SOI ET NON-SOI, immunologie
Dynamique de l'immunité
En réalité, les cellules du système immunitaire n'épargnent pas du tout notre soi. Elles consomment toutes les ressources disponibles. Les micro-organismes sont une telle ressource, mais les constituants tissulaires accessibles en sont une autre. Les cellules du système immunitaire capturent les fragments de protéines, de cellules mortes, les bactéries, les virus, tout ce qui est à leur portée. Comment expliquer alors que, dans la situation « normale », notre organisme ne semble pas s'autodétruire ? La réponse est que les globules blancs consomment nos propres cellules et tissus à la vitesse où ils se reproduisent. Cela explique la stabilité apparente de l'ensemble, l'impression que nous avons qu'il ne se passe rien. Finalement, les conséquences immunologiques dépendent de la dynamique des consommations et des productions et non des caractéristiques structurales des constituants. Ainsi le soi se définit-il comme ce qui est détruit et produit à la même vitesse.
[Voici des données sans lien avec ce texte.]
Lemma get_joke_by_type_enum_checked_witness :
  (exists e,
     tool_get_joke_by_type (mock_requests_get (JArr [JObj s_p]))
       mock_response_json mock_py_str "Dad" []
     = (Raise e, [])
     /\ error_kind e = InvalidArgument)
  /\ tool_get_joke_by_type (mock_requests_get (JArr [JObj s_p]))
       mock_response_json mock_py_str "dad" []
     = get_joke_by_type (mock_requests_get (JArr [JObj s_p]))
         mock_response_json mock_py_str "dad" [].
Proof.
  split.
  - apply (get_joke_by_type_enum_checked
             (mock_requests_get (JArr [JObj s_p])) mock_response_json
             mock_py_str "Dad" []).
    apply (bool_decide_unpack _). vm_compute. exact I.
  - apply (get_joke_by_type_enum_checked
             (mock_requests_get (JArr [JObj s_p])) mock_response_json
             mock_py_str "dad" []).
    apply (bool_decide_unpack _). vm_compute. exact I.
Defined.

Lemma joke_is_setup_newline_punchline_witness :
  get_joke (mock_requests_get (JObj why_because)) mock_response_json
    mock_py_str []
  = (Ok ("Why?" +:+ LF +:+ "Because."),
     [HttpGet "https://official-joke-api.appspot.com/random_joke"])
  /\ get_joke_by_id (mock_requests_get (JObj why_because))
       mock_response_json mock_py_str 1 []
     = (Ok ("Why?" +:+ LF +:+ "Because."),
        [HttpGet "https://official-joke-api.appspot.com/jokes/1"]).
Proof.
  destruct (joke_is_setup_newline_punchline
              (mock_requests_get (JObj why_because)) mock_response_json
              mock_py_str why_because "Why?" "Because." eq_refl eq_refl)
    as (_ & Hjoke & Hid).
  split.
  - exact (Hjoke [] (JObj why_because) eq_refl eq_refl).
  - exact (Hid 1 [] (JObj why_because) eq_refl eq_refl).
Defined.

Lemma get_joke_by_type_extracts_first_witness :
  get_joke_by_type (mock_requests_get (JArr [JObj s_p])) mock_response_json
    mock_py_str "dad" []
  = (Ok ("S" +:+ LF +:+ "P"),
     [HttpGet "https://official-joke-api.appspot.com/jokes/dad/random"]).
Proof.
  destruct (get_joke_by_type_extracts_first
              (mock_requests_get (JArr [JObj s_p])) mock_response_json
              mock_py_str "dad" [] (JArr [JObj s_p]) (JObj s_p)
              eq_refl eq_refl)
    as (_ & Hstr).
  exact (Hstr s_p "S" "P" eq_refl eq_refl eq_refl).
Defined.

Lemma get_joke_by_type_empty_array_raises_witness :
  get_joke_by_type (mock_requests_get (JArr [])) mock_response_json
    mock_py_str "general" []
  = (Raise IndexError,
     [HttpGet "https://official-joke-api.appspot.com/jokes/general/random"]).
Proof.
  exact (proj2 (get_joke_by_type_empty_array_raises
                  (mock_requests_get (JArr [])) mock_response_json
                  mock_py_str "general" [] (JArr []) eq_refl eq_refl)).
Defined.

(** [{"id": 7, "punchline": "Because.", "type": "general", "setup":
    "Why?"}]: the joke of [why_because] with the upstream's [id] and
    [type] fields beside it, in another order. *)
Definition why_because_full : list (string * json) :=
  [("id", JInt 7); ("punchline", JStr "Because.");
   ("type", JStr "general"); ("setup", JStr "Why?")].

Lemma extract_joke_reads_two_fields_only_witness :
  extract_joke mock_py_str (JObj why_because_full)
  = extract_joke mock_py_str (JObj why_because).
Proof.
  exact (extract_joke_reads_two_fields_only mock_py_str why_because_full
           why_because eq_refl eq_refl).
Defined.

(** The same jokes, evaluated. *)
Example get_joke_why_because :
  fst (get_joke (mock_requests_get (JObj why_because)) mock_response_json
         mock_py_str [])
  = Ok "Why?
Because.".
Proof. reflexivity. Qed.

Example get_joke_not_found :
  fst (get_joke_by_id (mock_requests_get not_found) mock_response_json
         mock_py_str 452 [])
  = Raise (KeyError (SubStr "setup")).
Proof. reflexivity. Qed.

Example get_consistent_joke_constant (log : list event) :
  get_consistent_joke log
  = (Ok "What's brown and sticky?
A stick! Ha ha ha ha", log).
Proof. reflexivity. Qed.

(** ** The further properties at concrete inputs *)

(** An upstream that cannot be reached. *)
Definition unreachable_get : list event -> string -> result json :=
  fun _ _ => Raise (RequestException "connection refused").

Lemma extract_joke_failure_modes_witness :
  extract_joke mock_py_str not_found = Raise (KeyError (SubStr "setup"))
  /\ extract_joke mock_py_str no_punchline
     = Raise (KeyError (SubStr "punchline"))
  /\ extract_joke mock_py_str (JArr [JObj why_because]) = Raise TypeError.
Proof.
  split; [ | split].
  - exact (proj1 (extract_joke_failure_modes mock_py_str not_found)
             _ eq_refl eq_refl).
  - exact (proj1 (proj2 (extract_joke_failure_modes mock_py_str
                           no_punchline))
             _ (JStr "Why?") eq_refl eq_refl eq_refl).
  - apply (extract_joke_failure_modes mock_py_str (JArr [JObj why_because])).
    intros d. discriminate.
Defined.

Lemma upstream_failure_propagates_witness :
  fst (get_joke unreachable_get mock_response_json mock_py_str [])
  = Raise (RequestException "connection refused")
  /\ fst (get_joke_by_type unreachable_get mock_response_json mock_py_str
            "dad" [])
     = Raise (RequestException "connection refused").
Proof.
  destruct (upstream_failure_propagates unreachable_get mock_response_json
              mock_py_str (RequestException "connection refused") [])
    as (Hjoke & _ & Htype & _).
  split; [exact (Hjoke eq_refl) | exact (Htype "dad" eq_refl)].
Defined.

Lemma get_joke_by_type_ignores_rest_witness :
  get_joke_by_type
    (mock_requests_get (JArr [JObj s_p; not_found; JNull]))
    mock_response_json mock_py_str "dad" []
  = (Ok ("S" +:+ LF +:+ "P"),
     [HttpGet "https://official-joke-api.appspot.com/jokes/dad/random"]).
Proof.
  exact (get_joke_by_type_ignores_rest
           (mock_requests_get (JArr [JObj s_p; not_found; JNull]))
           mock_response_json mock_py_str "dad" []
           (JArr [JObj s_p; not_found; JNull]) (JObj s_p) [not_found; JNull]
           eq_refl eq_refl).
Defined.

Lemma get_joke_by_type_object_response_raises_witness :
  get_joke_by_type (mock_requests_get (JObj s_p)) mock_response_json
    mock_py_str "dad" []
  = (Raise (KeyError (SubInt 0)),
     [HttpGet "https://official-joke-api.appspot.com/jokes/dad/random"]).
Proof.
  exact (get_joke_by_type_object_response_raises
           (mock_requests_get (JObj s_p)) mock_response_json mock_py_str
           "dad" [] (JObj s_p) s_p eq_refl eq_refl).
Defined.

End Jokes.

(* ================================================================== *)
(** * workshops/deepl-simple-python/deepl-simple.py *)
(* ================================================================== *)

Module DeeplSimple.
Import Py.

(** [FORMALITY_TYPES = Literal["less", "more", "default", "prefer_less",
    "prefer_more"]] *)
Definition FORMALITY_TYPES : list string :=
  ["less"; "more"; "default"; "prefer_less"; "prefer_more"].

(** [os.environ.get("DEEPL_API_KEY")]: the value of the variable, or
    [None] when the environment does not define it.  Unlike
    [os.environ[...]], [get] never raises. *)
Definition DEEPL_API_KEY (environ : gmap string string) : option string :=
  environ !! "DEEPL_API_KEY".

(** The outbound calls of this file: the three methods of the vendor's
    client the tools use, with the arguments they are given. *)
Inductive event : Type :=
| CallGetSourceLanguages
| CallGetTargetLanguages
| CallTranslateText (text target_lang : string) (formality : option string).

Section Server.
(** The vendor SDK is outside the repository.  [Client] is the type of
    its client object and [DeepLClient] its constructor, which may raise;
    [TextResult] is what a translation returns, of which the code reads
    the attribute [text] only; [Language] is a language descriptor and
    [vars] Python's built-in that gives the attributes of an object as a
    [dict], kept as its items in order like every [dict] here. *)
Context {Client TextResult Language : Type}.
Variable DeepLClient : option string -> result Client.
Variable TextResult_text : TextResult -> string.
Variable vars : Language -> list (string * json).

(** The methods of the client, answering after the calls of a log. *)
Variable sdk_get_source_languages : list event -> result (list Language).
Variable sdk_get_target_languages : list event -> result (list Language).
Variable sdk_translate_text :
  list event -> string -> string -> option string -> result TextResult.

(** The statements the module runs when it is loaded:
    [[
DEEPL_API_KEY = os.environ.get("DEEPL_API_KEY")
deepl_client = deepl.DeepLClient(DEEPL_API_KEY)
    ]]
    The client is built before any tool is served, from whatever the
    lookup gave. *)
Definition deepl_client (environ : gmap string string) : result Client :=
  DeepLClient (DEEPL_API_KEY environ).

(** [[
def translate_dude() -> str:
    return "dude"
    ]] *)
Definition translate_dude : M event string :=
  ret "dude".

(** [[
async def get_source_languages() -> list[dict]:
    return [vars(lang) for lang in deepl_client.get_source_languages()]
    ]] *)
Definition get_source_languages :
    M event (list (list (string * json))) :=
  do! langs :=
    (fun log => outbound CallGetSourceLanguages
                  (sdk_get_source_languages log) log) in
  ret (map vars langs).

(** [[
def get_target_languages() -> list[dict]:
    return [vars(lang) for lang in deepl_client.get_target_languages()]
    ]] *)
Definition get_target_languages :
    M event (list (list (string * json))) :=
  do! langs :=
    (fun log => outbound CallGetTargetLanguages
                  (sdk_get_target_languages log) log) in
  ret (map vars langs).

(** [[
def translate_text(text, targetLang, formality = None) -> str:
    result = deepl_client.translate_text(text, target_lang=targetLang,
                                         formality=formality)
    return result.text
    ]]
    An absent [formality] is the default [None]. *)
Definition translate_text (text targetLang : string)
    (formality : option string) : M event string :=
  do! result :=
    (fun log => outbound (CallTranslateText text targetLang formality)
                  (sdk_translate_text log text targetLang formality) log) in
  ret (TextResult_text result).

(** ** What the module does when it is loaded *)

(** Without the variable the lookup gives [None], and the constructor is
    called with it as the module loads: whether the process starts is then
    the constructor's answer to [None], which the repository does not
    hold. *)
Lemma deepl_client_without_key (environ : gmap string string) :
  environ !! "DEEPL_API_KEY" = None ->
  deepl_client environ = DeepLClient None.
Proof. intros H. unfold deepl_client, DEEPL_API_KEY. now rewrite H. Qed.

(** ** The claims about the translation server *)

(** C7.  [translate_text] makes one vendor call, with [text], with
    [targetLang] as [target_lang] and with [formality] as it was given
    ([None] when absent).  When the vendor answers with a result, the
    return value is exactly that result's [text]: nothing else of the
    result reaches the caller.  A vendor failure is the handler's
    failure. *)
Theorem translate_text_forwards_and_returns_text (text targetLang : string)
    (formality : option string) (log : list event) :
  snd (translate_text text targetLang formality log)
  = log ++ [CallTranslateText text targetLang formality]
  /\ fst (translate_text text targetLang formality log)
     = match sdk_translate_text log text targetLang formality with
       | Ok result => Ok (TextResult_text result)
       | Raise e => Raise e
       end.
Proof.
  unfold translate_text, bind, outbound, ret.
  destruct (sdk_translate_text log text targetLang formality);
    split; reflexivity.
Qed.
Cette règle est valable pour n'importe quel élément présent, même pour un agent infectieux. S'il est détruit plus vite qu'il ne se reproduit, il sera éliminé. Tout va bien dans ce cas. Le microbe étranger est chassé et le corps est respecté. Le soi et le non-soi sont à la place définie par la théorie, mais surtout par nos vœux les plus chers ! Malheureusement, il peut arriver que la destruction d'un agent infectieux compense mal sa prolifération. C'est le cas, par exemple, pour le sida ou les hépatites virales chroniques : le micro-organisme persiste à long terme dans l'organisme. Le « corps étranger » s'installe dans le « corps ». La théorie est aussi malade que l'organisme.
Les notions de soi et de non-soi, si on les définit de manière fixiste, en fonction de leur seule structure, ne correspondent pas à la réalité. Une définition dynamique, qui repose non pas sur les structures en elles-mêmes mais sur la vitesse à laquelle elles sont produites et détruites, redéfinit notre identité non comme celle d'un objet figé, mais plutôt comme La Barque de Delphes (Antoine Danchin, 1998) : ses planches sont sans cesse renouvelées, elle reste néanmoins une barque.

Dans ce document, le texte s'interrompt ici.